Work instruction »
Only one portion of the data is to be written out: from the line bearing "- Integer columns" through the line bearing "binary64 floats, as in the source.". Write it exactly as it appears.

Data extracted from a collection:
§ §
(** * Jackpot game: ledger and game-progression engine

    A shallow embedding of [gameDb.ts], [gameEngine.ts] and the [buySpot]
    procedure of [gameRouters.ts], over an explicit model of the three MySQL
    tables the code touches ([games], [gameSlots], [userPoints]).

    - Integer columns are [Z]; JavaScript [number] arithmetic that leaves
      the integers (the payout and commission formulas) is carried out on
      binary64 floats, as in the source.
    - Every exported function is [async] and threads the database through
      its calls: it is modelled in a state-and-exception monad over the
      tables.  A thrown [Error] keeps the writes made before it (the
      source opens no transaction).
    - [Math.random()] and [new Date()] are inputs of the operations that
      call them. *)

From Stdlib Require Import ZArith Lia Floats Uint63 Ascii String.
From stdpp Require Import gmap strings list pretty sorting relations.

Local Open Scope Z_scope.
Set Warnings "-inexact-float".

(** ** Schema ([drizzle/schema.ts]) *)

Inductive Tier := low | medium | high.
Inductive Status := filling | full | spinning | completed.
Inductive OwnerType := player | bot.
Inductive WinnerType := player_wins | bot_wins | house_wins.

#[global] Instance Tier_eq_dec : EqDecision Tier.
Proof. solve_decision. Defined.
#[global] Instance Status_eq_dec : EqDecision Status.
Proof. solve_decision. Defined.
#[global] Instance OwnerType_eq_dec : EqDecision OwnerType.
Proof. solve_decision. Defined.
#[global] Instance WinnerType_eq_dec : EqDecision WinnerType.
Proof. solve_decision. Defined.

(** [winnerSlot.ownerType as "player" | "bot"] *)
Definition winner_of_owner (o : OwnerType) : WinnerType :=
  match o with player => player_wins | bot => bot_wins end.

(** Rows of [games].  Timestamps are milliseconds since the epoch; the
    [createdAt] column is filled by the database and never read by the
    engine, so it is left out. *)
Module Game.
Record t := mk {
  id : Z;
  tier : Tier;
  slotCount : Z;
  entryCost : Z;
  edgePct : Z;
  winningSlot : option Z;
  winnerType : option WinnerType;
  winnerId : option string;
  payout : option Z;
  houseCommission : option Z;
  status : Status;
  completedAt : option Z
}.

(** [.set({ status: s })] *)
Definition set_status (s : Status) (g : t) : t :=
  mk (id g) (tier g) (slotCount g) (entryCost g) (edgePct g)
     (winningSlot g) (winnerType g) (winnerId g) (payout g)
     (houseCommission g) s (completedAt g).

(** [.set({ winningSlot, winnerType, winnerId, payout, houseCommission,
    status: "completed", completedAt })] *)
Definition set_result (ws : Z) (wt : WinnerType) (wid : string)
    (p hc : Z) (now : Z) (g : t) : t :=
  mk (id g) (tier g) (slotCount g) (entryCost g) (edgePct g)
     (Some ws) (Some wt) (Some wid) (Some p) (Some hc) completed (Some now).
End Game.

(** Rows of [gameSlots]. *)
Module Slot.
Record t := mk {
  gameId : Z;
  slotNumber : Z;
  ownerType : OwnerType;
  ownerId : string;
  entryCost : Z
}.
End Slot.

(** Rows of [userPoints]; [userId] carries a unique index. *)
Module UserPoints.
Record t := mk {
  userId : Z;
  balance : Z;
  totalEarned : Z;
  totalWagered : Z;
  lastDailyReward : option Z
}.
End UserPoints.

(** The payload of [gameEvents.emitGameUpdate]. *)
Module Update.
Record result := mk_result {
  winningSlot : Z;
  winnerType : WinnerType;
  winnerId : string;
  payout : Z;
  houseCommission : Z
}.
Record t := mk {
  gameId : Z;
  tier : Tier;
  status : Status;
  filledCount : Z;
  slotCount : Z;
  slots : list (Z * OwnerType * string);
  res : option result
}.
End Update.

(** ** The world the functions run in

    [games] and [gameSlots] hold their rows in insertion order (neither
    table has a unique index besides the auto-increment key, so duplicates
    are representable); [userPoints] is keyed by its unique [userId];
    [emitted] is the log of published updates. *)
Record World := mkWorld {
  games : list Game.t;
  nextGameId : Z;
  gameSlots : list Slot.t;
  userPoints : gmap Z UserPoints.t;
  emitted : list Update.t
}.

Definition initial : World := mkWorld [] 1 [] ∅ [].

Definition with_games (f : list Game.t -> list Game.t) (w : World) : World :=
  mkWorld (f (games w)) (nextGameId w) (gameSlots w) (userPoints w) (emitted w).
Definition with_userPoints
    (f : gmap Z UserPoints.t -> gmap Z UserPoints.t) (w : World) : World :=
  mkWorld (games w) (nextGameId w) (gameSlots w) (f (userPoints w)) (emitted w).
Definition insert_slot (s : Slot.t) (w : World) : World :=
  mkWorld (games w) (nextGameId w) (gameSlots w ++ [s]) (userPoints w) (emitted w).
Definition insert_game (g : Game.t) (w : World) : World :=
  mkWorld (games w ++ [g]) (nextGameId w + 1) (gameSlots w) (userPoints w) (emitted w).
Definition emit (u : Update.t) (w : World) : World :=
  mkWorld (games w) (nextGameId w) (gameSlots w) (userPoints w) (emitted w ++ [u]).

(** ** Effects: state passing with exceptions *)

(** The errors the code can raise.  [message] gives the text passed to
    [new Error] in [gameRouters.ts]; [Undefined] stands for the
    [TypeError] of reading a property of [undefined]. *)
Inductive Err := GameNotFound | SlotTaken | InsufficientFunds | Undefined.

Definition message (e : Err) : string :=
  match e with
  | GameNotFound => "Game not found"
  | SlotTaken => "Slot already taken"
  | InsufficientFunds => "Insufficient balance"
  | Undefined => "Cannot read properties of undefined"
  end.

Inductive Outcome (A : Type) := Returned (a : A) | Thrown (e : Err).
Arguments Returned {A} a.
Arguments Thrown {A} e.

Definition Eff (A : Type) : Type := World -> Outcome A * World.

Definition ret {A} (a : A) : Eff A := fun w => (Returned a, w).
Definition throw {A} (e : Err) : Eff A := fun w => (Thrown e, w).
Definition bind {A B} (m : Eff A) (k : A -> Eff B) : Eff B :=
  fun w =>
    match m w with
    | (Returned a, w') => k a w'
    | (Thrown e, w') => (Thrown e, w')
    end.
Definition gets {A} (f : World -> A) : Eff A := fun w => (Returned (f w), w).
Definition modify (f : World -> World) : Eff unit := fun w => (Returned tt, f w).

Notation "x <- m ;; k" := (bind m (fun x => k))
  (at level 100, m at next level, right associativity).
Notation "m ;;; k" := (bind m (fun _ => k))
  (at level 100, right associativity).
§ §
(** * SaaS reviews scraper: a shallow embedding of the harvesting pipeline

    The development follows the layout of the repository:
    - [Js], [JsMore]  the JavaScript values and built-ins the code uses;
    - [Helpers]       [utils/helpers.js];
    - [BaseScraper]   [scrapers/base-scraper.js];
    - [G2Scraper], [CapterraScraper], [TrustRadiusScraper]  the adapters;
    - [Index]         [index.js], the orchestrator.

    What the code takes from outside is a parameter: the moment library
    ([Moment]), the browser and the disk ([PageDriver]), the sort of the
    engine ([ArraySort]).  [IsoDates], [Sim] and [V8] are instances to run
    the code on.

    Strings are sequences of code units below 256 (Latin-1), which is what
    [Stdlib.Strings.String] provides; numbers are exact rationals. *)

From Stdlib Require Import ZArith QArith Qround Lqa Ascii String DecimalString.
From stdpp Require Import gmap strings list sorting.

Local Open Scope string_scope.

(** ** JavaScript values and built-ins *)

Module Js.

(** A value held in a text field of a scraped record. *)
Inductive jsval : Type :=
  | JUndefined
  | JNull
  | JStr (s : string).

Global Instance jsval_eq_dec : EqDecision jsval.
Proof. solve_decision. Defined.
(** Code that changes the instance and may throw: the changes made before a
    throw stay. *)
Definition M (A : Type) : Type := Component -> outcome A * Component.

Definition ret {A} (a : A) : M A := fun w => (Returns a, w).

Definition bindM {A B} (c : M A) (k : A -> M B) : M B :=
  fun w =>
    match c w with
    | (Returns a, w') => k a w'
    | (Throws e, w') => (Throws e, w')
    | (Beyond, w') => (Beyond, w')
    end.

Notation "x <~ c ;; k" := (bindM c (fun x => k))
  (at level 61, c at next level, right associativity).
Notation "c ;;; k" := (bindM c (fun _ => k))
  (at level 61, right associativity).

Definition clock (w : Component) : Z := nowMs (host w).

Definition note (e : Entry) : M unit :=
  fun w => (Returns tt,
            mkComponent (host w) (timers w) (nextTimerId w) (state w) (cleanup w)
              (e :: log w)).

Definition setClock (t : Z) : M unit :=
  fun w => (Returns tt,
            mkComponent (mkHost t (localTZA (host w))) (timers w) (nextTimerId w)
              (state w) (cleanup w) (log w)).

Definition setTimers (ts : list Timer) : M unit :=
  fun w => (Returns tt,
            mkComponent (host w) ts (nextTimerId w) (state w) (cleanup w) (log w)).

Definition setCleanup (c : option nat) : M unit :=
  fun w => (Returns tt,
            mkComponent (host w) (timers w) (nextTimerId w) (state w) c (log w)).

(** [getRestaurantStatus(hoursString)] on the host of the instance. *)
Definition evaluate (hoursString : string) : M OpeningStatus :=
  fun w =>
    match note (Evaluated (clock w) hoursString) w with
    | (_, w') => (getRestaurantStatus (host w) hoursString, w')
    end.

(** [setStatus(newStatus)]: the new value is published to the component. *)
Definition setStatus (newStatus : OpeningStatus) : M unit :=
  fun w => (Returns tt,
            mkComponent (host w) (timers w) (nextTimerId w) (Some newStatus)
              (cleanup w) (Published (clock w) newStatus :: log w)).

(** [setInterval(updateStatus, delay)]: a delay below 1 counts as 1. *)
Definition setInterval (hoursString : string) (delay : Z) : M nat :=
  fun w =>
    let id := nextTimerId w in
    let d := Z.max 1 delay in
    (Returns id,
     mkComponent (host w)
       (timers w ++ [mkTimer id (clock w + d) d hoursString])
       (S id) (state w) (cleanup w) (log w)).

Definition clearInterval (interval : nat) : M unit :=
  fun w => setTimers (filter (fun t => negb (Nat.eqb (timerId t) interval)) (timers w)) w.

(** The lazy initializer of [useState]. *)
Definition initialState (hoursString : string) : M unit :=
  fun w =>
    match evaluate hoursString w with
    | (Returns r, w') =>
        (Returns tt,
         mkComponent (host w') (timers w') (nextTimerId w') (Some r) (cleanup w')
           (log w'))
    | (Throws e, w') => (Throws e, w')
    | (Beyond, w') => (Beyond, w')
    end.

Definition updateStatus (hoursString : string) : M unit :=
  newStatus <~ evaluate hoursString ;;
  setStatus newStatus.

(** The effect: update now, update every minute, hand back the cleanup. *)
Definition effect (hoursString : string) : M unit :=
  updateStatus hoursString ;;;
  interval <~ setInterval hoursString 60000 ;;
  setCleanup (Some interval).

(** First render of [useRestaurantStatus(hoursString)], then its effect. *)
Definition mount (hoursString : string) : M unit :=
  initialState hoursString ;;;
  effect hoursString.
§ §
Response »
    - Integer columns are [Z]; JavaScript [number] arithmetic that leaves
      the integers (the payout and commission formulas) is carried out on
      binary64 floats, as in the source.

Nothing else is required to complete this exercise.